= Plinthite =

Plinthite (from the Greek plinthos, brick) is an iron-rich, humus-poor mixture of clay with quartz and other minerals.

Plinthite is a redoximorphic feature in highly weathered soil. The product of pedogenesis, it commonly occurs as dark red redox concretions that usually form platy, polygonal, or reticulate patterns. Plinthite changes irreversibly to an ironstone hardpan or to irregular soil aggregates on exposure to repeated wetting and drying, especially if it is also exposed to heat from the sun. The lower boundary of a zone in which plinthite occurs generally is diffuse or gradual, but it may be abrupt at a lithologic discontinuity. Generally, plinthite forms in a soil horizon that is saturated with water for some time during the year. Initially, iron is normally segregated in the form of soft, more or less clayey, red or dark red redox concretions. These concretions are not considered plinthite unless there has been enough segregation of iron to permit their irreversible hardening on exposure to repeated wetting and drying. Plinthite is firm or very firm when the soil moisture content is near field capacity and hard when the moisture content is below the permanent wilting point.

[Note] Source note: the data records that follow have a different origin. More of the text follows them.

(** The same world with the stop signal set. *)
Lemma dedupe_stopped_witness :
  MockSweep.dedupe MockSweep.stopped (MockSweep.store, Mock.photos)
  = Some (MockSweep.store, Mock.photos)
  \/ MockSweep.dedupe MockSweep.stopped (MockSweep.store, Mock.photos)
     = Some (fst (_prune MockSweep.store), Mock.photos).
Proof.
  apply (dedupe_stopped Mock.Image Mock.Image_open Mock.n_frames
           Mock.convert_resize Mock.Sha1 Mock.sha1_new Mock.sha1_update
           Mock.sha1_hexdigest Mock.split_hash Mock.fetch MockSweep.make_hash MockSweep.size
           MockSweep.stopped MockSweep.store Mock.photos).
  reflexivity.
Defined.

(** The resolution of the three files of 10, 50 and 30 bytes. *)
Lemma resolve_conserves_urls_witness :
  length (urls MockSweep.resolved) = length (urls Mock.store)
  /\ (forall g,
        ~ In (id g) (map id [Mock.file_a; Mock.file_b; Mock.file_c]) ->
        File_urls MockSweep.resolved g = File_urls Mock.store g)
  /\ length (File_urls MockSweep.resolved Mock.file_b)
     = length (List.filter
                 (fun u => existsb (fun f => file_id u =? id f)
                             [Mock.file_a; Mock.file_b; Mock.file_c])
                 (urls Mock.store)).
Proof.
  apply (ResolutionProofs.resolve_conserves_urls Mock.size Mock.store
           MockSweep.resolved Mock.photos MockSweep.photos_resolved
           [Mock.file_a; Mock.file_b; Mock.file_c] Mock.file_b
           [Mock.file_c; Mock.file_a]).
  - simpl. repeat constructor; simpl; intuition discriminate.
  - vm_compute. reflexivity.
Defined.

Lemma resolve_disk_frame_witness :
  MockSweep.photos_resolved ⊆ Mock.photos
  /\ forall p, (forall o, In o [Mock.file_c; Mock.file_a] -> path o <> p) ->
       MockSweep.photos_resolved !! p = Mock.photos !! p.
Proof.
  apply (ResolutionProofs.resolve_disk_frame Mock.size Mock.store
           MockSweep.resolved Mock.photos MockSweep.photos_resolved
           [Mock.file_a; Mock.file_b; Mock.file_c] Mock.file_b
           [Mock.file_c; Mock.file_a]).
  vm_compute. reflexivity.
Defined.

End SweepProofs.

Plinthite concretions are coherent enough to be separated readily from the surrounding soil. Plinthite commonly occurs within and above reticulately mottled horizons. The part of the iron-rich body that is not plinthite normally stains the fingers when rubbed while wet, but the plinthite center does not. It has a harsh, dry feel when rubbed, even if wet.

Plinthite does not harden irreversibly as a result of a single cycle of drying and rewetting. After a single drying, it will remoisten and then can be dispersed in large part if one shakes it in water with a dispersing agent. In a moist soil, plinthite is soft enough to be cut with a spade. After irreversible hardening, it is no longer considered plinthite but is called ironstone. Indurated ironstone materials can be broken or shattered with a spade but cannot be dispersed if one shakes them in water with a dispersing agent.